Le vent n’était absolument rien dans le regard du Traqueur figé sur place et incapable de se détourner de la scène devant lui. Trois hommes, trois hommes en armure de chevalier, armé jusqu’aux dents, couteaux, dagues, épées et haches, trois hommes à l’allure démoniaque se tenaient dans la pièce. Sous une lumière cramoisie, ils se tenaient devant le corps d’une femme. Était-elle vivante? Ses cris de détresse lui donnèrent sa réponse. Elle criait, hurlait, gueulait, mais le trio ne semblait réagir. Non, Disçart se trompait. Les trois réagissaient, mais cela rendait la scène encore pire. Ils portaient des sourires carnassiers, celui de démons s’amusant à se jouer des êtres vivants.

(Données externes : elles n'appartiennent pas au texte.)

(**  A device can play what the dashboard shows: a schedule entitled to the
    device now is in its sync message, provided its last date is not before
    today (and the asset is published). *)
Theorem eligible_is_synced (sha256 : string → string) (zi : string → option (Z → datetime)) (db : Db)
    (now : Z) (did : string) (msg : SyncMessage) (tz : Z → datetime) (s : Schedule) :
  db_ok db → NoDup (d_id <$> db_devices db) → zi (default "UTC" (truthy (db_timezone db))) = Some tz →
  time_ok (dt_time (tz now)) = true →
  dt_date (tz now) ≤ dt_date (tz (now + SCHEDULE_WINDOW_DAYS * DAY_US)) →
  build_device_sync sha256 zi db now did None = Ok (Some msg) → eligible db (tz now) s did →
  composed_unpublished_reason (s_asset s) = None →
  (∀ e, s_end_date s = Some e → dt_date (tz now) ≤ dt_date e) →
  ∃ e, e ∈ sm_schedules msg ∧ se_id e = s_id s.
Proof.
  intros Hdb Hdev Hzi Ht Hcut Hb (Hs & He & (w & Hw & d & [_ Hrange] & Hd) & [a Ha] & Htg & Hsk & Hsk') Hc Hend.
  apply (sync_message_schedules sha256 zi db now did msg tz Hdb Hdev Hzi Hb s Hs).
  split_and!; try done; [by exists a; rewrite <- Ha|].
  intros b Hb'. assert (d ≤ dt_date (tz now)) as Hdn.
  { pose proof (window_of_ok s w (dok_times _ Hdb s Hs) Hw) as Hok.
    pose proof (covers_anchor w _ d Hok Hd) as Hor. rewrite dt_us_day in Hor by done. lia. }
  assert (dt_date b ≤ d); [|lia]. apply Hrange. unfold window_of in Hw.
  destruct (occurrence_bounds _ _) as [[]|]; [|done]. injection Hw as <-. simpl. by rewrite Hb'.
Qed.

(**  The checksum map gives, for the file name of an asset, the checksum of
    a live ready variant of the profile than which no other is newer; it has
    no entry only when the profile has no such variant. *)
Theorem variant_checksums_newest (m : Media) (pid : uuid) (a : Asset) :
  NoDup (a_id <$> m_assets m) → NoDup (a_filename <$> m_assets m) → a ∈ m_assets m →
  let usable v := v ∈ m_variants m ∧ v_source_asset_id v = a_id a ∧ v_profile_id v = pid ∧
                  v_status v = V_READY ∧ v_deleted_at v = None in
  (∀ c, profile_variant_checksums m (Some pid) !! a_filename a = Some c →
     ∃ v, usable v ∧ c = v_checksum v ∧ ∀ u, usable u → v_created_at u ≤ v_created_at v) ∧
  (profile_variant_checksums m (Some pid) !! a_filename a = None → ∀ v, ¬ usable v).
Proof.
  intros Hid Hfn Ha usable. unfold profile_variant_checksums. rewrite variant_checksum_first, lookup_empty.
  set (rows := sort_by _ _).
  assert (∀ v, (λ x, a_filename x.2) <$> list_find (λ a, a_id a = v_source_asset_id v) (m_assets m) =
               Some (a_filename a) ↔ v_source_asset_id v = a_id a) as Hsrc.
  { intros v. destruct (list_find (λ a, a_id a = v_source_asset_id v) (m_assets m)) as [[i b]|] eqn:Hf; simpl.
    - apply list_find_Some in Hf as (Hb%list_elem_of_lookup_2 & Hbid & _). split.
      + intros [= Heq]. by rewrite <- (NoDup_fmap_eq a_filename _ b a Hfn Hb Ha Heq).
      + intros Hv. f_equal. f_equal. apply (NoDup_fmap_eq a_id (m_assets m)); [done..|congruence].
    - apply list_find_None in Hf. rewrite Forall_forall in Hf. split; [done|]. intros Hv. by destruct (Hf a Ha). }
  assert (∀ v, usable v ↔ v ∈ rows ∧ v_source_asset_id v = a_id a) as Hus.
  { intros v. unfold rows, usable. rewrite sort_by_Permutation, list_elem_of_filter. naive_solver. }
  destruct (list_find _ rows) as [[i v]|] eqn:Hf; simpl; (split; [|try done]).
  - intros c [= <-]. apply list_find_Some in Hf as (Hi & Hv%Hsrc & Hmin). exists v.
    split_and!; [apply Hus; split; [by eapply list_elem_of_lookup_2|done]|done|].
    intros u [Hu Hua]%Hus. apply list_elem_of_lookup in Hu as [j Hj].
    destruct (decide (j = i)) as [->|Hij]; [assert (u = v) as -> by congruence; done|].
    destruct (decide (j < i)%nat) as [Hlt|]; [exfalso; apply (Hmin j u Hj Hlt); by apply Hsrc|].
    assert (Transitive (key_le (λ v, - v_created_at v))) as Htr by (intros x y z; unfold key_le; lia).
    pose proof (sort_by_Sorted (λ v, - v_created_at v)
      (filter (λ v, v_profile_id v = pid ∧ v_status v = V_READY ∧ v_deleted_at v = None) (m_variants m))) as Hs.
    apply Sorted_StronglySorted in Hs; [|done].
    assert (i < j)%nat as Hlt by lia. pose proof (StronglySorted_lookup _ _ i j v u Hs Hlt Hi Hj) as Hle.
    unfold key_le in Hle. lia.
  - done.
  - intros _ v [Hv Hva]%Hus. apply list_find_None in Hf. rewrite Forall_forall in Hf.
    apply (Hf v Hv). by apply Hsrc.
Qed.

Lemma push_all_spec sha256 zi conn db now skips ids l :
  push_all sha256 zi conn db now skips ids = Ok l →
  ∀ did, did ∈ l.*1 ↔ did ∈ ids ∧ ∃ msg, push_sync_to_device sha256 zi conn db now did skips = Ok (Some msg).
Proof.
  revert l. induction ids as [|x ids IH]; intros l; simpl; [intros [= <-]; set_solver|].
  destruct (push_sync_to_device _ _ _ _ _ x _) as [r|] eqn:Hr; simpl; [|done].
  destruct (push_all _ _ _ _ _ _ ids) as [l'|]; simpl; [|done]. intros [= <-] did.
  specialize (IH l' eq_refl did). rewrite elem_of_cons.
  destruct r as [msg|]; [rewrite fmap_cons, elem_of_cons|]; rewrite IH; simpl; naive_solver congruence.
Qed.

Lemma push_all_total sha256 zi conn db now skips ids l :
  push_all sha256 zi conn db now skips ids = Ok l →
  ∀ did, did ∈ ids → ∃ r, push_sync_to_device sha256 zi conn db now did skips = Ok r.
Proof.
  revert l. induction ids as [|x ids IH]; intros l; simpl; [set_solver|].
  destruct (push_sync_to_device _ _ _ _ _ x _) as [r|] eqn:Hr; simpl; [|done].
  destruct (push_all _ _ _ _ _ _ ids) as [l'|]; simpl; [|done].
  intros _ did [->|?]%elem_of_cons; eauto.
Qed.

(**  A schedule change is pushed to exactly the connected target devices of
    the schedule. *)
Theorem push_affected_exact (sha256 : string → string) (zi : string → option (Z → datetime))
    (conn : string → bool) (db : Db) (now : Z) (s : Schedule) (l : list (string * SyncMessage)) (did : string) :
  NoDup (d_id <$> db_devices db) →
  push_sync_to_affected_devices sha256 zi conn db now s = Ok l →
  did ∈ l.*1 ↔ conn did = true ∧ targets db s did.
Proof.
  intros Hdev Hl. pose proof Hl as Hspec. unfold push_sync_to_affected_devices in Hspec.
  rewrite (push_all_spec _ _ _ _ _ _ _ _ Hspec did), elem_of_get_target_device_ids.
  split.
  - intros [Ht (msg & Hp)]. split; [|done]. unfold push_sync_to_device in Hp. by destruct (conn did).
  - intros [Hc Ht]. split; [done|].
    destruct (push_all_total _ _ _ _ _ _ _ _ Hspec did) as [r Hr]; [by apply elem_of_get_target_device_ids|].
    destruct r as [msg|]; [by eexists|]. exfalso. unfold push_sync_to_device in Hr. rewrite Hc in Hr. simpl in Hr.
    destruct Ht as (d & gid & Hd & Hid & Hst & _).
    destruct (list_find (λ d, d_id d = did) (db_devices db)) as [[i d']|] eqn:Hf.
    + pose proof Hf as (Hd'%list_elem_of_lookup_2 & Hid' & _)%list_find_Some.
      assert (d' = d) as -> by (apply (NoDup_fmap_eq d_id (db_devices db)); [done..|congruence]).
      simpl in Hr. rewrite Hst, bool_decide_true in Hr by done. simpl in Hr.
      unfold build_device_sync, _build_device_sync_impl in Hr.
      destruct (dt_add _ _); simpl in Hr; [|done]. destruct (zone zi _); simpl in Hr; [|done].
      rewrite Hf in Hr. destruct (default_slideshow_checksum _ _ _ _ _); simpl in Hr; [|done].
      by destruct (sync_loop _ _ _).
    + apply list_find_None in Hf. rewrite Forall_forall in Hf. by apply (Hf d Hd).
Qed.

(** ** Witnesses *)

Definition utc_zone (key : string) : option (Z → datetime) :=
  if bool_decide (key = "UTC") then Some utc_tz else None.

Lemma two_shows_sync_ok : db_ok two_shows ∧ NoDup (d_id <$> db_devices two_shows).
Proof.
  split; [apply two_shows_ok|]. apply (bool_decide_unpack _). by vm_compute.
Qed.

Definition sync_of (db : Db) (now : Z) (did : string) : SyncMessage :=
  match build_device_sync toy_digest utc_zone db now did None with
  | Ok (Some msg) => msg | _ => mkSync None "" [] None None None end.

Lemma build_device_sync_exact_witness :
  (∃ e, e ∈ sm_schedules (sync_of two_shows (utc_at 22 0) "d1") ∧ se_id e = "day") ↔
  deliverable two_shows (utc_tz (utc_at 22 0))
    (dt_date (utc_tz (utc_at 22 0 + SCHEDULE_WINDOW_DAYS * DAY_US))) day_show "d1".
Proof.
  apply (build_device_sync_exact toy_digest utc_zone two_shows (utc_at 22 0) "d1" _ utc_tz day_show).
  - apply two_shows_sync_ok.
  - apply two_shows_sync_ok.
  - reflexivity.
  - by vm_compute.
  - left.
Defined.

Lemma night_show_eligible : eligible two_shows (utc_tz (utc_at 22 0)) night_show "d1".
Proof.
  split_and!; [right; left|done| |by eexists| |done|].
  - destruct (matches_now_spec night_show (utc_tz (utc_at 22 0))) as (r & Hr & Hiff); [done|by split|].
    assert (_matches_now night_show (utc_tz (utc_at 22 0)) = Ok true) as Ht by by vm_compute.
    rewrite Ht in Hr. injection Hr as <-. by apply Hiff.
  - apply elem_of_get_target_device_ids. apply (bool_decide_unpack _). by vm_compute.
  - intros u Hu. simpl in Hu. by rewrite lookup_empty in Hu.
Qed.

Lemma eligible_is_synced_witness :
  ∃ e, e ∈ sm_schedules (sync_of two_shows (utc_at 22 0) "d1") ∧ se_id e = "night".
Proof.
  apply (eligible_is_synced toy_digest utc_zone two_shows (utc_at 22 0) "d1" _ utc_tz night_show).
  - apply two_shows_sync_ok.
  - apply two_shows_sync_ok.
  - reflexivity.
  - by vm_compute.
  - vm_compute. discriminate.
  - by vm_compute.
  - apply night_show_eligible.
  - by vm_compute.
  - done.
Defined.

(** The tail of the last occurrence: at two in the morning after its last date
    the night show still plays for the dashboard, but the sync message drops
    it. *)
Definition last_night : Schedule :=
  mkSchedule "last" "last" (Some "g") None None (Some (video "v")) None (Some (Datetime (leap_day - 1) (hm 0 0)))
    (hm 21 0) (hm 6 0) None 1 true None None.
Definition last_night_db : Db := fleet [last_night] [screen "d1" "g"].

Example last_tail_not_synced :
  (np_schedule_id <$> ok_default [] (compute_now_playing last_night_db [] ∅ utc_tz (utc_at 2 0)),
   sm_schedules (sync_of last_night_db (utc_at 2 0) "d1")) = (["last"], []).
Proof. by vm_compute. Qed.
(** What a successful staging leaves in the table. *)
Lemma stage_jobs_table gen now specs st st' jobs :
  stage_jobs gen now specs st = Ok (st', jobs) →
  (index_ok (js_jobs st) → index_ok (js_jobs st')) ∧
  ∀ k j, js_jobs st' !! k = Some j →
    js_jobs st !! k = Some j ∨ ((j_type j, j_target_id j) ∈ specs ∧ j_status j = J_PENDING ∧ j_cancel_requested j = false).
Proof.
  intros (-> & Hj & _)%stage_jobs_cases. split; [by apply insert_jobs_spec in Hj as [Hi _]|].
  intros k j Hk. destruct (insert_jobs_lookup _ _ _ _ _ Hj Hk) as [?|Hin]; [by left|right].
  apply elem_of_staged in Hin as (n & [t tg] & -> & Hsp%elem_of_fresh_specs). by destruct Hsp.
Qed.

(**  Staging never fails on the partial index and suppresses exactly the
    duplicates: a requested target gets one new job iff it had no active job of
    the type, every requested target has one afterwards, each new job has its
    outbox row, and no existing row changes. *)
Theorem stage_jobs_exact (gen : nat → uuid * uuid) (now : Z) (specs : list (JobType * uuid)) (st : JobStore) :
  (∀ n m, (gen n).1 = (gen m).1 → n = m) → (∀ n, js_jobs st !! (gen n).1 = None) →
  ∃ st' jobs, stage_jobs gen now specs st = Ok (st', jobs) ∧
    NoDup ((λ j, (j_type j, j_target_id j)) <$> jobs) ∧
    (∀ t target, (t, target) ∈ (λ j, (j_type j, j_target_id j)) <$> jobs ↔
                 (t, target) ∈ specs ∧ ¬ active_on st t target) ∧
    (∀ t target, (t, target) ∈ specs → active_on st' t target) ∧
    o_job_id <$> js_outbox st' = (o_job_id <$> js_outbox st) ++ (j_id <$> jobs) ∧
    (∀ i j, js_jobs st !! i = Some j → js_jobs st' !! i = Some j).
Proof.
  intros Hgen Hnew. set (fr := fresh_specs (existing_active specs (js_jobs st)) specs).
  set (jobs := imap (λ n sp, new_job (gen n).1 sp.1 sp.2 now) fr).
  assert (Hfr : ∀ sp, sp ∈ fr ↔ sp ∈ specs ∧ ¬ active_on st sp.1 sp.2).
  { intros [t tg]. unfold fr. rewrite elem_of_fresh_specs. split; intros [H1 H2]; (split; [done|]).
    - by rewrite <-existing_active_on.
    - by rewrite existing_active_on. }
  destruct (insert_jobs_ok jobs (js_jobs st)) as (jobs' & Hi & Hin & Hout).
  - by apply staged_ids.
  - intros j (n & sp & -> & _)%elem_of_staged. apply Hnew.
  - unfold jobs. rewrite staged_specs. apply fresh_specs_NoDup.
  - intros j i k (n & sp & -> & [_ Ha]%Hfr)%elem_of_staged Hk Ht Htg. simpl in Ht, Htg.
    apply not_true_iff_false. intros Hact. apply Ha. by exists i, k.
  - exists (mkStore jobs' (js_outbox st ++ imap (λ n _, new_outbox (gen n).2 (gen n).1 now) fr)), jobs.
    assert (Hold : ∀ i j, js_jobs st !! i = Some j → jobs' !! i = Some j).
    { intros i j Hj. rewrite Hout; [done|]. intros (k & -> & Hk)%list_elem_of_fmap.
      apply elem_of_staged in Hk as (n & sp & -> & _). simpl in Hj. by rewrite Hnew in Hj. }
    split; [by apply stage_jobs_insert|]. rewrite !(staged_specs gen now fr : _ <$> jobs = fr).
    split; [apply fresh_specs_NoDup|]. split; [intros t tg; apply Hfr|]. split; [|split; [|done]].
    + intros t tg Hsp. destruct (decide ((t, tg) ∈ fr)) as [Hf|Hf].
      * rewrite <-(staged_specs gen now fr) in Hf. apply list_elem_of_fmap in Hf as (j & He & Hj).
        exists (j_id j), j. simplify_eq. split; [by apply Hin|].
        apply elem_of_staged in Hj as (n & sp & -> & _). done.
      * unfold fr in Hf. rewrite elem_of_fresh_specs in Hf.
        assert (active_on st t tg) as (i & j & Hj & ?).
        { apply (existing_active_on specs); [done|]. apply dec_stable. tauto. }
        exists i, j. split; [by apply Hold|done].
    + simpl. by rewrite fmap_app, staged_outbox.
Qed.

(** ** Progress of the drainer *)

Lemma backoff_le n : backoff_us n ≤ OUTBOX_MAX_BACKOFF_SECONDS * 1000000.
Proof. unfold backoff_us, OUTBOX_MAX_BACKOFF_SECONDS. lia. Qed.

(**  The drainer makes progress: a row not held by another replica, with
    attempts left, not tried during the last minute and among the hundred
    oldest free rows, is handled by the drain: either its message is sent and
    the row is gone, or the row stays with one more attempt counted. *)
Theorem drain_progress (send : JobOutbox → option string) (now : Z) (locked : JobOutbox → bool)
    (st : JobStore) (o : JobOutbox) :
  NoDup (o_id <$> js_outbox st) → o ∈ js_outbox st → locked o = false →
  o_attempts o < MAX_OUTBOX_ATTEMPTS →
  (∀ t, o_last_attempt_at o = Some t → t + OUTBOX_MAX_BACKOFF_SECONDS * 1000000 ≤ now) →
  (length (filter (λ p, locked p = false ∧ (o_created_at p ≤ o_created_at o)%Z) (js_outbox st)) ≤ OUTBOX_BATCH_SIZE)%nat →
  let '(st', msgs, _) := drain_outbox send now locked st in
  (send o = None ∧ o_job_id o ∈ msgs ∧ ∀ p, p ∈ js_outbox st' → o_id p ≠ o_id o) ∨
  (∃ e p, send o = Some e ∧ p ∈ js_outbox st' ∧ o_id p = o_id o ∧ o_job_id p = o_job_id o ∧
          o_attempts p = o_attempts o + 1 ∧ o_last_attempt_at p = Some now).
Proof.
  intros Hnd Hin Hl Ha Ht Hold.
  assert (Hrow : o ∈ outbox_batch locked st).
  { apply (elem_of_take_sorted o_created_at); [apply sort_by_Sorted| |].
    - rewrite sort_by_Permutation. by apply list_elem_of_filter.
    - rewrite sort_by_Permutation, list_filter_filter. etrans; [|exact Hold].
      apply Nat.eq_le_incl. f_equal. apply list_filter_iff. intros. tauto. }
  assert (Hdue : due now o = true).
  { unfold due. rewrite (proj2 (Z.ltb_lt _ _)) by done. simpl. case_match; [|done].
    apply Z.leb_le. etrans; [|by apply Ht]. pose proof (backoff_le (o_attempts o)). lia. }
  pose proof (elem_of_msgs send now locked st) as Hm. pose proof (elem_of_drained send now locked st) as Hd.
  destruct (drain_outbox send now locked st) as [[st' msgs] n] eqn:Hdrain. cbn [fst snd] in Hm, Hd.
  destruct (after_drain_cases send now o) as [[? _]|[(_&Hs&E)|(_&e&Hs&E)]]; [congruence| |].
  - left. split; [done|]. split; [apply Hm; by exists o|]. intros p Hp Hid.
    apply Hd in Hp as (o2 & Hin2 & Ho2).
    assert (o_id p = o_id o2) as Hid2.
    { case_bool_decide; [|by simplify_eq].
      destruct (after_drain_cases send now o2) as [[? E2]|[(?&?&E2)|(?&e2&?&E2)]]; rewrite E2 in Ho2; by simplify_eq. }
    assert (o2 = o) as -> by (eapply (NoDup_fmap_eq o_id); [done..|congruence]).
    rewrite bool_decide_eq_true_2, E in Ho2 by done. done.
  - right. exists e, (send_failed now e o). split; [done|]. split; [|done].
    apply Hd. exists o. by rewrite bool_decide_eq_true_2.
Qed.
(** Something high was announced about the device. *)
Definition high_note (id : string) (n : Notification) : Prop := n_device_id n = id ∧ n_event_type n = EV_TEMP_HIGH.

Lemma hot_fires id d p s :
  temp_row id d = Some s → hot p → is_Some (temp_step s (ts_at p, ts_temp p)).2 →
  ∃ n, ad_notes (receive_sample id d p) = ad_notes d ++ [n] ∧ high_note id n.
Proof.
  intros Hrow Hhot [[t lvl] Hf]. destruct (receive_sample_notes id d p s Hrow) as (ns & Hns & Hsum). rewrite Hf in Hsum.
  destruct ns as [|n [|]]; try done. exists n. split; [done|]. injection Hsum as Hn1 Hn2 _. split; [done|]. rewrite Hn2.
  unfold temp_step in Hf. cbn [fst snd] in Hf. destruct (old_sample s _); [done|]. cbn [snd] in Hf.
  by apply temp_decision_type in Hf as [[-> _]|(_ & Hn & _)].
Qed.

Lemma receive_samples_grow id d run s :
  temp_row id d = Some s → ∃ ns, ad_notes (fold_left (receive_sample id) run d) = ad_notes d ++ ns.
Proof.
  revert d s. induction run as [|p run IH]; intros d s Hrow; cbn [fold_left]; [exists []; by rewrite app_nil_r|].
  destruct (receive_sample_notes id d p s Hrow) as (n1 & E1 & _).
  destruct (IH _ _ (receive_sample_row id d p s Hrow)) as (n2 & E2). exists (n1 ++ n2). by rewrite E2, E1, app_assoc.
Qed.

Lemma hot_run_fires id run pn d s bound :
  temp_row id d = Some s → newer_samples s (run ++ [pn]) → (∀ p, p ∈ run ++ [pn] → hot p) →
  (∀ a, as_temp_last_alert_at s = Some a → a ≤ bound) → bound + temp_cooldown_seconds cfg * 1000000 ≤ ts_at pn →
  ∃ ns n, ad_notes (fold_left (receive_sample id) (run ++ [pn]) d) = ad_notes d ++ ns ∧ n ∈ ns ∧ high_note id n.
Proof.
  revert d s. induction run as [|p run IH]; intros d s Hrow Hnew Hhot Ha Hb; cbn [app fold_left].
  - assert (Hdue : alert_due s (ts_at pn) (ts_temp pn)).
    { destruct Hnew as [_ Hnew]. split; [apply Hnew; left|].
      assert (Hcd : ¬ in_cooldown s (ts_at pn)) by (intros (a & Hsa & Hlt); pose proof (Ha a Hsa); lia).
      pose proof (Hhot pn ltac:(left)) as Hh. unfold hot in Hh. destruct (_classify_temp _ _); auto. }
    destruct (hot_fires id d pn s Hrow) as (n & -> & Hn); [apply Hhot; left|by rewrite temp_step_due|].
    exists [n], n. split_and!; [done|left|done].
  - destruct (newer_samples_cons s p _ Hnew) as [Est Hnew'].
    destruct (temp_step s (ts_at p, ts_temp p)).2 as [ev|] eqn:Hf.
    + destruct (hot_fires id d p s Hrow) as (n & En & Hn); [apply Hhot; left|by rewrite Hf|].
      destruct (receive_samples_grow id (receive_sample id d p) (run ++ [pn]) _ (receive_sample_row id d p s Hrow)) as (ns & ->).
      exists (n :: ns), n. rewrite En, <-app_assoc. split_and!; [done|left|done].
    + destruct (receive_sample_notes id d p s Hrow) as (n1 & E1 & Hsum). rewrite Hf in Hsum. destruct n1; [|done].
      rewrite app_nil_r in E1. rewrite <-E1. apply (IH _ _ (receive_sample_row id d p s Hrow)); [done|..|done].
      * intros q Hq. apply Hhot. by right.
      * rewrite Est. cbn. done.
Qed.

(** A device that stays hot is not forgotten: in any run of samples in
    order, all at warning or critical, that lasts at least the cooldown, a
    TEMP_HIGH notification about the device is created, whatever alerts came
    before the run; applied to later parts of a run it gives a reminder in
    every stretch as long as the cooldown. *)
Theorem hot_device_alerts id d s p0 run pn :
  temp_row id d = Some s → alert_before_sample s → newer_samples s (p0 :: run ++ [pn]) →
  (∀ p, p ∈ p0 :: run ++ [pn] → hot p) → ts_at p0 + temp_cooldown_seconds cfg * 1000000 ≤ ts_at pn →
  ∃ ns n, ad_notes (fold_left (receive_sample id) (p0 :: run ++ [pn]) d) = ad_notes d ++ ns ∧ n ∈ ns ∧ high_note id n.
Proof.
  intros Hrow Hbefore Hnew Hhot Hlong. apply (hot_run_fires id (p0 :: run) pn d s (ts_at p0)); try done.
  intros a Ha. destruct (Hbefore a Ha) as (t & Ht & Hle). destruct Hnew as [_ Hnew].
  specialize (Hnew p0 ltac:(left)). unfold old_sample in Hnew. rewrite Ht in Hnew. apply Z.leb_gt in Hnew. lia.
Qed.

Lemma temp_step_before s sample : alert_before_sample s → alert_before_sample (temp_step s sample).1.
Proof.
  intros Hb. unfold temp_step. destruct (old_sample s sample.1) eqn:Hold; [done|]. cbn [fst]. intros a.
  destruct (bool_decide _); cbn; [intros [= <-]; by exists sample.1|]. intros Ha. destruct (Hb a Ha) as (t & Ht & Hle).
  exists sample.1. split; [done|]. unfold old_sample in Hold. rewrite Ht in Hold. apply Z.leb_gt in Hold. lia.
Qed.
End temperature_facts.

(** ** What does not reset or resolve *)

(** A heartbeat without a reading leaves the temperature state as it is. *)
Example missing_reading_keeps_state cfg fmt1 clk e fresh id name gid gname st ts d :
  check_temperature cfg fmt1 clk e fresh id None name gid gname st ts d = d.
Proof. done. Qed.

(** A device that loses its group while hot keeps its alert row open: its state
    is normal again and no TEMP_CLEARED can follow. *)
Example ungrouped_hot_device_row_stays_open :
  let dev g := mkPDevice "Lobby" D_ADOPTED g true None None None None
                 (mkTelemetry "play" None "PLAYING" None None 0 None None) None None None None None None in
  let d0 := mkAlertDb {["pi" := dev (Some "g1")]} {["g1" := "Hall"]} ∅ ∅ [] [] in
  let sample temp gid ts d := check_temperature default_alert_cfg (λ _, "") ts "e" "i" "pi" (Some temp) "Lobby" gid "Hall"
                                D_ADOPTED (Some ts) d in
  let d := sample 40%Q (Some "g1") 3 (sample 40%Q None 2 (sample 90%Q (Some "g1") 1 d0)) in
  (λ a, al_open a) <$> ad_alerts d !! ("pi", K_TEMPERATURE) = Some true ∧
  (λ s, as_temp_level s) <$> ad_states d !! "pi" = Some T_NORMAL ∧ n_event_type <$> ad_notes d = [EV_TEMP_HIGH].
Proof. vm_compute. done. Qed.

(** ** Witnesses *)

Definition hot_db : AlertDb :=
  mkAlertDb {["pi" := mkPDevice "Lobby" D_ADOPTED (Some "g1") true None None None None
    (mkTelemetry "play" None "PLAYING" None None 0 None None) None None None None None None]} {["g1" := "Hall"]} ∅ ∅ [] [].
Definition hot_sample (t : Z) : TempSample := mkTempSample t "e" "i" 75%Q "Lobby" "g1" "Hall" t.

Lemma check_temperature_exact_witness :
  ∃ n, ad_notes (check_temperature default_alert_cfg (λ _, "") 9 "e" "i" "pi" (Some 75%Q) "Lobby" (Some "g1") "Hall" D_ADOPTED
                   (Some 9) hot_db) = [n] ∧ note_summary n = ("pi", (EV_TEMP_HIGH, "warning")).
Proof.
  destruct (proj1 (check_temperature_exact default_alert_cfg (λ _, "") 9 "e" "i" "pi" 75%Q "Lobby" "g1" "Hall" 9 hot_db
    (new_state None) eq_refl)) as (n & E & Hn & _).
  - split; [done|]. by intros (t & ? & _).
  - exists n. split; [exact E|exact Hn].
Defined.

Lemma hot_device_alerts_witness :
  ∃ ns n, ad_notes (fold_left (receive_sample default_alert_cfg (λ _, "") "pi") [hot_sample 1; hot_sample 400000000] hot_db) = ns ∧
    n ∈ ns ∧ n_event_type n = EV_TEMP_HIGH.
Proof.
  destruct (hot_device_alerts default_alert_cfg (λ _, "") "pi" hot_db (new_state None) (hot_sample 1) [] (hot_sample 400000000))
    as (ns & n & E & Hin & _ & Hn).
  - reflexivity.
  - by intros a.
  - split; [|by intros p [->|[->|?%elem_of_nil]%elem_of_cons]%elem_of_cons].
    apply SSorted_cons; [apply SSorted_cons; [apply SSorted_nil|done]|by repeat constructor].
  - by intros p [->|[->|?%elem_of_nil]%elem_of_cons]%elem_of_cons.
  - vm_compute. discriminate.
  - exists ns, n. split; [exact E|]. by split.
Defined.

L’un des hommes s’agenouilla et il murmura quelques mots à l’oreille de la femme. Elle devint aussi silencieuse que lui permettait ses sanglots. Disçart ne put entendre l’échange, mais ce silence l’oppressa encore plus, le terrifiant entièrement. Soudainement, l’homme à genoux tailla le ventre de la femme et le massacre commença. Les trois hommes sous le regard de Disçart torturèrent la femme, lui provoquant des cris d’une détresse impossible à supporter. Le Traqueur essaya bien de se couvrir les oreilles, mais ce son refusait de le laisser tranquille. Il lui perçait l’âme, lui volant son innocence. Ses cris le poursuivraient pour toujours. Le corps paralysé, incapable de se détourner, incapable d’intervenir. Il était prisonnier de cette scène, des larmes lui coulant des joues, incapable qu’il était d’aller aider cette femme qu’il était sûr de connaître.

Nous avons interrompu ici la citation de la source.